=== WORK TASK ===
From the records below, give the number of lines that include the word "Hval". Add no other words.

Saved data entries:
+ + + + +

(** *** Reading a root and a shard *)

Section read_samples.
#[local] Existing Instance sample_sha2.
#[local] Existing Instance Types.sample_chrono.
#[local] Existing Instance map_order.
#[local] Existing Instance sample_http.
#[local] Existing Instance sample_uri.
#[local] Existing Instance sample_build.
#[local] Existing Instance sample_errors.
#[local] Existing Instance sample_zstd.
#[local] Existing Instance sample_index_serde.
#[local] Existing Instance no_tokens.

Definition root_frame : list N := ZSTD_MAGIC ++ [114].
Definition root_frame_digest : list N := cd_str (ContentDigest_from_bytes root_frame).
Definition read_tag : list N := arch_tag (lit "latest") X86_64Linux.
(** A registry with one root manifest and its blob. *)
#[local] Instance read_transport : TransportOps unit := read_only_transport (λ url,
  if decide (url = manifest_url (cl_endpoint sample_client) (cl_repo sample_client) read_tag) then (200, [109])
  else if decide (url = blob_url (cl_endpoint sample_client) (cl_repo sample_client) root_frame_digest)
  then (200, root_frame) else (404, [])).

(** The root that the blob and the manifest stand for. *)
Context (ix : ShardedArchCacheIndexData).
Definition read_params : ShardedArchIndexManifestParams := {|
  sp_root_blob_digest := root_frame_digest; sp_root_blob_size := 5;
  sp_config_digest := EMPTY_CONFIG_DIGEST; sp_config_size := EMPTY_CONFIG_SIZE;
  sp_system := ix_system ix; sp_merkle_root := ix_merkle_root ix |}.
#[local] Instance read_manifest_serde : Serde OciImageManifest := {|
  to_json := λ _, Ok [109];
  from_json_str := λ _, Ok (build_sharded_arch_index_manifest read_params (lit "now"));
  from_json_slice := λ _, Err [] |}.
#[local] Instance read_root_serde : Serde ShardedArchCacheIndexData := {|
  to_json := λ _, Ok [114]; from_json_str := λ _, Err [];
  from_json_slice := λ s, if bool_decide (s = [114]) then Ok ix else Err [] |}.

Hypothesis Hix : index_valid ix.
Hypothesis Hsys : ix_system ix = X86_64Linux.
Hypothesis Hrepo : ix_repo ix = cl_repo sample_client.
Hypothesis Hreg : ix_registry ix = re_authority (cl_endpoint sample_client).
Hypothesis Hempty : Forall (λ d, sd_entry_count d = 0) (ix_shards ix).
Hypothesis Hgc : ix_gc_roots ix = [].

Lemma sample_root_merkle : is_sha256 (ix_merkle_root ix) = true.
Proof. eapply compute_merkle_root_sha256, iv_root, Hix. Qed.

Lemma sample_built_layer target : ∃ layer,
  om_layers (build_sharded_arch_index_manifest read_params (lit "now")) = [layer] ∧
  validate_schema_v8_root (build_sharded_arch_index_manifest read_params (lit "now")) X86_64Linux (ix_merkle_root ix)
    (cl_limits sample_client) target = Ok layer.
Proof.
  destruct (built_root_layer read_params (lit "now") (cl_limits sample_client) target) as (layer & Hl & Hv);
    [by simpl; rewrite Hsys|exact sample_root_merkle|by vm_compute|by vm_compute|by vm_compute|by vm_compute|by vm_compute|].
  exists layer. split; [exact Hl|]. cbn [sp_system sp_merkle_root read_params] in Hv. rewrite Hsys in Hv. exact Hv.
Qed.

Lemma sample_decoded : decode_zstd (from_slice_validated Index_deserialize) root_frame ROOT_INDEX_V8_ZSTD
  (max_index_uncompressed_bytes (cl_limits sample_client)) = Ok {| di_value := ix; di_uncompressed_size := 1 |}.
Proof.
  unfold decode_zstd. change (CacheLayerMediaType_parse ROOT_INDEX_V8_ZSTD) with (Some RootIndexV8Zstd).
  cbn [ok_or mbind outcome_bind].
  assert (decompress_limited root_frame (max_index_uncompressed_bytes (cl_limits sample_client)) = Ok [114]) as ->.
  { set (max := max_index_uncompressed_bytes (cl_limits sample_client)). unfold decompress_limited.
    change (negb (is_empty root_frame)) with true. change (is_valid_magic root_frame) with true.
    cbn [ensure mbind outcome_bind]. change (zstd_open root_frame) with (@Ok CompressionError (list N) [114]).
    cbn [mbind outcome_bind]. assert (Hmax : 1 ≤ saturating_add64 max 1) by (by vm_compute).
    unfold zstd_read, sample_zstd. rewrite take_ge by (cbn [length]; lia).
    cbn [mbind outcome_bind]. assert (Hle : max <? usize_len [114] = false) by (by vm_compute). by rewrite Hle. }
  cbn [map_err mbind outcome_bind]. unfold from_slice_validated.
  change (from_json_slice [114]) with (@Ok (list N) _ ix). cbn [mbind outcome_bind].
  assert (Index_deserialize ix = Ok ix) as ->; [|done]. unfold Index_deserialize.
  assert (for_each (λ d, _ ← ShardDescriptor_deserialize d; Ok tt) (ix_shards ix) = Ok ()) as ->.
  { apply for_each_ok. destruct Hix as [_ _ _ _ _ Hd _]. eapply Forall_impl; [exact Hd|]. intros d Hv.
    unfold ShardDescriptor_deserialize. by rewrite (proj2 (ShardDescriptor_validate_ok d ()) Hv). }
  cbn [mbind outcome_bind]. by rewrite (proj2 (Index_validate_ok ix ()) Hix).
Qed.

Lemma sample_validate_for : Index_validate_for ix X86_64Linux (cl_repo sample_client)
  (re_authority (cl_endpoint sample_client)) (index_validation_limits (cl_limits sample_client)) = Ok ().
Proof.
  unfold Index_validate_for. rewrite (proj2 (Index_validate_ok ix ()) Hix), Hsys, Hrepo, Hreg.
  rewrite !bool_decide_eq_true_2 by done. cbn [ensure andb mbind outcome_bind].
  match goal with |- mbind _ (for_each ?f ?l) = _ => assert (for_each f l = Ok ()) as -> end.
  { apply for_each_ok. eapply Forall_impl; [exact Hempty|]. intros d Hd. unfold ShardDescriptor_is_empty. by rewrite Hd. }
  cbn [mbind outcome_bind]. by rewrite Hgc.
Qed.

Lemma sample_get_root : ∃ digest, get_sharded_root sample_client (lit "latest") X86_64Linux tt = (tt, Ok (Some (ix, digest))).
Proof.
  destruct (sample_built_layer read_tag) as (layer & Hlayer & Hval).
  assert (Hblob : blob_get_descriptor sample_client layer tt = (tt, Ok root_frame)).
  { injection Hlayer as <-. unfold blob_get_descriptor, OciDescriptor_validate_for, blob_get_verified.
    cbn [od_digest od_size od_media_type]. by vm_compute. }
  assert (Hmt : od_media_type layer = ROOT_INDEX_V8_ZSTD) by (by injection Hlayer as <-).
  exists (cd_str (ContentDigest_from_bytes [109])). unfold get_sharded_root. fold read_tag.
  assert (Hm : get_image_manifest sample_client read_tag tt
    = (tt, Ok (Some (build_sharded_arch_index_manifest read_params (lit "now"), cd_str (ContentDigest_from_bytes [109]))))).
  { unfold get_image_manifest, mbind, io_bind.
    assert (get_with_digest sample_client read_tag tt = (tt, Ok (Some ([109], cd_str (ContentDigest_from_bytes [109])))))
      as -> by (by vm_compute).
    change (lift (map_err OciJson (from_json_str [109])) tt) with
      ((tt, Ok (build_sharded_arch_index_manifest read_params (lit "now"))) : unit * outcome OciError OciImageManifest).
    cbv beta iota. unfold lift at 1. rewrite built_manifest_valid by (by vm_compute). done. }
  assert (Hroot : decode_root_manifest sample_client (build_sharded_arch_index_manifest read_params (lit "now"))
    X86_64Linux read_tag tt = (tt, Ok ix)).
  { unfold decode_root_manifest. apply io_bind_ok. exists tt, (ix_merkle_root ix). split; [done|].
    apply io_bind_ok. exists tt, layer. split; [apply lift_ok; split; [reflexivity|exact Hval]|].
    apply io_bind_ok. exists tt, root_frame. split; [exact Hblob|].
    apply io_bind_ok. eexists tt, _. split; [apply lift_ok; split; [reflexivity|rewrite Hmt; exact sample_decoded]|].
    cbn [di_value]. apply io_bind_ok. exists tt, (). split; [apply lift_ok; split; [reflexivity|rewrite sample_validate_for; reflexivity]|].
    apply io_bind_ok. exists tt, (). split.
    { apply lift_ok. split; [reflexivity|]. apply for_each_ok. eapply Forall_impl; [exact Hempty|]. intros d Hd.
      unfold ShardDescriptor_is_empty. by rewrite Hd. }
    apply io_bind_ok. exists tt, (). split; [|reflexivity].
    apply lift_ok. split; [reflexivity|]. rewrite bool_decide_eq_true_2 by reflexivity. reflexivity. }
  apply io_bind_ok. eexists tt, _. split; [exact Hm|]. cbv beta iota.
  apply io_bind_ok. eexists tt, _. split; [exact Hroot|reflexivity].
Qed.

Definition no_payload_serde : Serde ShardDataPayload := {|
  to_json := λ _, Err []; from_json_str := λ _, Err []; from_json_slice := λ _, Err [] |}.
#[local] Existing Instance no_payload_serde.
Definition empty_payload : ShardDataPayload := {|
  pl_version := SCHEMA_VERSION_V8; pl_shard_id := 0; pl_prefix := shard_id_to_prefix 0; pl_entries := ∅ |}.

Lemma sample_get_shard d : Index_find_shard_by_id ix 0 = Some d →
  get_shard_data sample_client d X86_64Linux tt = (tt, Ok empty_payload) ∧
  Payload_compute_merkle_hash empty_payload = Ok (sd_merkle_hash d).
Proof.
  intros Hd. destruct (index_valid_lookup ix 0 Hix) as (d' & Hd' & Hid & Hv); [lia|]. rewrite Hd in Hd'. injection Hd' as <-.
  assert (Hz : sd_entry_count d = 0).
  { rewrite Forall_forall in Hempty. apply Hempty. by eapply list_elem_of_lookup_2. }
  pose proof Hv as (_ & _ & Hm). unfold ShardDescriptor_is_empty in Hm. rewrite Hz, Hid in Hm. cbn [N.eqb] in Hm.
  destruct Hm as (Hb & Hc & Hu & Hm).
  assert (Hhash : Payload_compute_merkle_hash empty_payload = Ok (sd_merkle_hash d)).
  { rewrite Hm. apply compute_empty_shard. lia. }
  split; [|exact Hhash]. unfold get_shard_data. apply io_bind_ok. exists tt, ().
  split; [apply lift_ok; split; [reflexivity|]; by rewrite (proj2 (ShardDescriptor_validate_ok d ()) Hv)|].
  rewrite Hz, Hb, Hc, Hu, Hid. cbn [N.eqb]. apply io_bind_ok. exists tt, false. split; [|reflexivity].
  change (N.of_nat NUM_SHARDS <=? 0) with false. cbn [is_empty negb orb N.eqb].
  apply io_bind_ok. exists tt, empty_payload. split; [reflexivity|].
  apply io_bind_ok. exists tt, (sd_merkle_hash d). split; [apply lift_ok; split; [reflexivity|]; rewrite Hhash; reflexivity|].
  rewrite bool_decide_eq_true_2 by reflexivity. reflexivity.
Qed.
End read_samples.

+ + + + +

=== RESPONSE TO THIS EXERCISE ===
2